Find the string "pose" in the listing below and return each line it appears in.
=== Section Start ===
Lemma regmap_write_ok (n : nat) (r : reg) (v : Z) (w : world) :
  bus_ok (S n) w ->
  regmap_write r v w =
  (0, mk_world (fun r' => if reg_eq_dec r' r then Z.land v val_mask
                          else regs w r')
               (tl (bus w)) (pgood_gpio w) (jiffies w)
               (trace w ++ [RegWrite r v 0])).
Proof.
  intros H. unfold regmap_write, Bind, next_bus, emit, set_reg, Return.
  rewrite (bus_ok_hd n w H). reflexivity.
Qed.

(** ** The 9-bit VCOM encoding *)

Lemma val_mask_eq : val_mask = 255.
Proof. reflexivity. Qed.

Lemma land_255 (v : Z) : Z.land v 255 = v mod 256.
Proof. change 255 with (Z.ones 8). apply Z.land_ones. lia. Qed.

Lemma land_1ff (v : Z) : Z.land v 0x1FF = v mod 512.
Proof. change 0x1FF with (Z.ones 9). apply Z.land_ones. lia. Qed.

Lemma to_uint_small (v : Z) : 0 <= v < 2 ^ 32 -> to_uint v = v.
Proof. intros H. apply Z.mod_small. exact H. Qed.

Lemma to_int_small (v : Z) : 0 <= v < 2 ^ 31 -> to_int v = v.
Proof.
  intros H. unfold to_int. rewrite Z.mod_small by lia.
  destruct (Z.leb_spec (2 ^ 31) v); [lia | reflexivity].
Qed.

Lemma vcom_field_range (w : world) : 0 <= vcom_field w < 512.
Proof.
  unfold vcom_field. rewrite land_1ff. apply Z.mod_pos_bound. lia.
Qed.

(** Both getters read the same field; they differ in the factor. *)
Lemma getter_decodes (factor : Z) (w : world) :
  0 < factor <= 10000 ->
  bus_ok 2 w ->
  ('(ret, val) <- regmap_read SY7636A_REG_VCOM_ADJUST_CTRL_L 0 ;;
   if negb (ret =? 0) then Return ret
   else
     '(ret, val_h) <- regmap_read SY7636A_REG_VCOM_ADJUST_CTRL_H 0 ;;
     if negb (ret =? 0) then Return ret
     else
       let val := Z.lor val (to_uint (Z.shiftl val_h 8)) in
       Return (to_int (to_uint (Z.land val 0x1FF * factor)))) w
  = (vcom_field w * factor,
     mk_world (regs w) (tl (tl (bus w))) (pgood_gpio w) (jiffies w) (trace w)).
Proof.
  intros Hf H. unfold Bind at 1. rewrite (regmap_read_ok 1 _ _ w H).
  change (negb (0 =? 0)) with false. cbv iota beta.
  unfold Bind at 1.
  rewrite (regmap_read_ok 0 _ _ _ (bus_ok_tl 1 w (regs w) (trace w) H)).
  change (negb (0 =? 0)) with false. cbv iota beta zeta.
  cbn [regs bus pgood_gpio jiffies trace]. unfold Return. f_equal.
  set (h := Z.land (regs w SY7636A_REG_VCOM_ADJUST_CTRL_H) val_mask).
  assert (Hh : 0 <= h < 256).
  { subst h. rewrite val_mask_eq, land_255. apply Z.mod_pos_bound. lia. }
  rewrite (to_uint_small (Z.shiftl h 8)).
  2:{ rewrite Z.shiftl_mul_pow2 by lia.
      change (2 ^ 8) with 256. change (2 ^ 32) with 4294967296. lia. }
  subst h. fold (vcom_field w). pose proof (vcom_field_range w) as Hv.
  rewrite to_uint_small by (change (2 ^ 32) with 4294967296; nia).
  apply to_int_small. change (2 ^ 31) with 2147483648. nia.
Qed.

Lemma bus_ok_nil (n : nat) (rs : reg -> Z) (g j : list Z) (tr : list event) :
  bus_ok n (mk_world rs [] g j tr).
Proof. intros i _. cbn [bus]. destruct i; reflexivity. Qed.

Lemma mfd_getter_decodes (w : world) :
  bus_ok 2 w -> fst (get_vcom_voltage_mv w) = vcom_field w * 10.
Proof.
  intros H. assert (Hf : 0 < 10 <= 10000) by lia.
  exact (f_equal fst (getter_decodes 10 w Hf H)).
Qed.

Lemma regulator_getter_decodes (w : world) :
  bus_ok 2 w -> fst (sy7636a_get_vcom_voltage_mv w) = vcom_field w * 10000.
Proof.
  intros H. assert (Hf : 0 < 10000 <= 10000) by lia.
  exact (f_equal fst (getter_decodes 10000 w Hf H)).
Qed.

(** C9. With the same contents of the two VCOM adjust registers, and the
    two register reads going through, the getter of the regulator driver
    returns the 9-bit field times 10000 and the getter of the MFD driver
    the same field times 10: the first is 1000 times the second. *)
Theorem regulator_getter_is_1000_times_mfd_getter (w : world) :
  bus_ok 2 w ->
  fst (sy7636a_get_vcom_voltage_mv w) = vcom_field w * 10000 /\
  fst (get_vcom_voltage_mv w) = vcom_field w * 10 /\
  fst (sy7636a_get_vcom_voltage_op w) = 1000 * fst (get_vcom_voltage_mv w).
Proof.
  intros H.
  pose proof (regulator_getter_decodes w H) as Hreg.
  pose proof (mfd_getter_decodes w H) as Hmfd.
  repeat split; try assumption.
  unfold sy7636a_get_vcom_voltage_op. rewrite Hreg, Hmfd. lia.
Qed.

Lemma regulator_getter_witness :
  fst (sy7636a_get_vcom_voltage_mv (world_with 0x2C 0x01 0)) = 3000000 /\
  fst (get_vcom_voltage_mv (world_with 0x2C 0x01 0)) = 3000.
Proof.
  destruct (regulator_getter_is_1000_times_mfd_getter
              (world_with 0x2C 0x01 0) (bus_ok_nil 2 _ _ _ _))
    as (Hreg & Hmfd & _).
  split; [rewrite Hreg | rewrite Hmfd]; reflexivity.
Defined.

(** When a register read fails both getters return the error of the bus,
    the same one. *)
Lemma getters_agree_on_bus_error (w : world) :
  hd 0 (bus w) <> 0 ->
  fst (sy7636a_get_vcom_voltage_mv w) = hd 0 (bus w) /\
  fst (get_vcom_voltage_mv w) = hd 0 (bus w).
Proof.
  intros H. apply Z.eqb_neq in H.
  cbv [sy7636a_get_vcom_voltage_mv get_vcom_voltage_mv Bind
       regmap_read next_bus Return].
  rewrite H. cbn [negb fst]. rewrite H. split; reflexivity.
Qed.

(** ** Setting the VCOM voltage *)

Lemma set_vcom_ok (mv : Z) (w : world) :
  0 <= mv <= 5000 ->
  bus_ok 2 w ->
  set_vcom_voltage_mv mv w =
  (0, mk_world
        (fun r' =>
           if reg_eq_dec r' SY7636A_REG_VCOM_ADJUST_CTRL_H
           then Z.land (Z.shiftr (mv / 10) 8) val_mask
           else if reg_eq_dec r' SY7636A_REG_VCOM_ADJUST_CTRL_L
                then Z.land (mv / 10) val_mask
                else regs w r')
        (tl (tl (bus w))) (pgood_gpio w) (jiffies w)
        ((trace w ++ [RegWrite SY7636A_REG_VCOM_ADJUST_CTRL_L (mv / 10) 0])
           ++ [RegWrite SY7636A_REG_VCOM_ADJUST_CTRL_H
                        (Z.shiftr (mv / 10) 8) 0])).
Proof.
  intros Hmv H. unfold set_vcom_voltage_mv.
  assert (Hq : 0 <= mv / 10 <= 500).
  { split; [apply Z.div_pos; lia | apply Z.div_le_upper_bound; lia]. }
  rewrite (to_uint_small mv) by (change (2 ^ 32) with 4294967296; lia).
  cbv zeta.
  replace ((mv <? 0) || (5000 <? mv)) with false.
  2:{ symmetry. apply orb_false_intro; apply Z.ltb_ge; lia. }
  rewrite (to_uint_small (mv / 10)) by (change (2 ^ 32) with 4294967296; lia).
  rewrite land_1ff, (Z.mod_small (mv / 10) 512) by lia.
  unfold Bind at 1. rewrite (regmap_write_ok 1 _ _ w H).
  change (negb (0 =? 0)) with false. cbv iota beta.
  unfold Bind at 1.
  rewrite (regmap_write_ok 0 _ _ _ (bus_ok_tl 1 w _ _ H)).
  change (negb (0 =? 0)) with false. cbv iota beta.
  reflexivity.
Qed.

Lemma set_vcom_rejects (mv : Z) (w : world) :
  - 2 ^ 31 <= mv < 2 ^ 32 ->
  ~ 0 <= mv <= 5000 ->
  set_vcom_voltage_mv mv w = (- EINVAL, w).
Proof.
  change (2 ^ 31) with 2147483648. change (2 ^ 32) with 4294967296.
  intros Hdom Hout. unfold set_vcom_voltage_mv. cbv zeta.
  assert (Hbig : 5000 < to_uint mv).
  { unfold to_uint. change (2 ^ 32) with 4294967296.
    destruct (Z.lt_ge_cases mv 0) as [Hneg | Hpos].
    - replace mv with (mv + 4294967296 + (-1) * 4294967296) by lia.
      rewrite Z.mod_add, Z.mod_small by lia. lia.
    - rewrite Z.mod_small by lia. lia. }
  apply Z.ltb_lt in Hbig. rewrite Hbig, orb_true_r. reflexivity.
Qed.

Lemma nth_skipn_default (k i : nat) (l : list Z) :
  nth i (skipn k l) 0 = nth (k + i) l 0.
Proof.
  revert l. induction k as [| k IH]; intros l.
  - reflexivity.
  - destruct l as [| a l]; [destruct i; reflexivity | apply IH].
Qed.

Lemma bus_ok_skip (k n : nat) (w w' : world) :
  bus_ok (k + n) w -> bus w' = skipn k (bus w) -> bus_ok n w'.
Proof.
  intros H Hb i Hi. rewrite Hb, nth_skipn_default. apply H. lia.
Qed.

Lemma tl_tl_skipn (l : list Z) : tl (tl l) = skipn 2 l.
Proof. destruct l as [| a [| b l]]; reflexivity. Qed.

(** What the two registers hold after a write of [q], [0 <= q <= 500],
    decodes to [q] again. *)
Lemma vcom_encoding_round_trip (q : Z) :
  0 <= q <= 500 ->
  Z.land
    (Z.lor (Z.land (Z.land q val_mask) val_mask)
           (Z.shiftl (Z.land (Z.land (Z.shiftr q 8) val_mask) val_mask) 8))
    0x1FF = q.
Proof.
  intros Hq. rewrite val_mask_eq, !land_255, !Z.mod_mod by lia.
  rewrite Z.shiftr_div_pow2 by lia. change (2 ^ 8) with 256.
  assert (Hhi : 0 <= q / 256 < 2).
  { split; [apply Z.div_pos; lia | apply Z.div_lt_upper_bound; lia]. }
  rewrite (Z.mod_small (q / 256) 256) by lia.
  rewrite lor_shiftl_8 by (try apply Z.mod_pos_bound; lia).
  replace (q mod 256 + 256 * (q / 256)) with q
    by (pose proof (Z.div_mod q 256); lia).
  rewrite land_1ff. apply Z.mod_small. lia.
Qed.

(** C8. [set_vcom_voltage_mv] takes its argument as an [unsigned int].
    For every magnitude from 0 to 5000, both included, and a bus that
    carries the two writes, it returns 0 after writing the low and then
    the high VCOM register; for every other argument, 5001 and -1 among
    them, it returns -EINVAL and has touched nothing: no register written,
    no bus transaction made. *)
Theorem set_vcom_accepts_0_to_5000 (mv : Z) (w : world) :
  - 2 ^ 31 <= mv < 2 ^ 32 ->
  (0 <= mv <= 5000 -> bus_ok 2 w ->
     fst (set_vcom_voltage_mv mv w) = 0 /\
     trace (snd (set_vcom_voltage_mv mv w)) =
       trace w ++ [RegWrite SY7636A_REG_VCOM_ADJUST_CTRL_L (mv / 10) 0;
                   RegWrite SY7636A_REG_VCOM_ADJUST_CTRL_H
                            (Z.shiftr (mv / 10) 8) 0]) /\
  (~ 0 <= mv <= 5000 -> set_vcom_voltage_mv mv w = (- EINVAL, w)).
Proof.
  intros Hdom. split.
  - intros Hmv H. rewrite (set_vcom_ok mv w Hmv H). cbn [fst snd trace].
    split; [reflexivity |]. rewrite <- app_assoc. reflexivity.
  - intros Hout. apply set_vcom_rejects; assumption.
Qed.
=== Section End ===
§ **TASK OUTPUT**
  subst h. fold (vcom_field w). pose proof (vcom_field_range w) as Hv.
  pose proof (regulator_getter_decodes w H) as Hreg.
  pose proof (mfd_getter_decodes w H) as Hmfd.
    by (pose proof (Z.div_mod q 256); lia).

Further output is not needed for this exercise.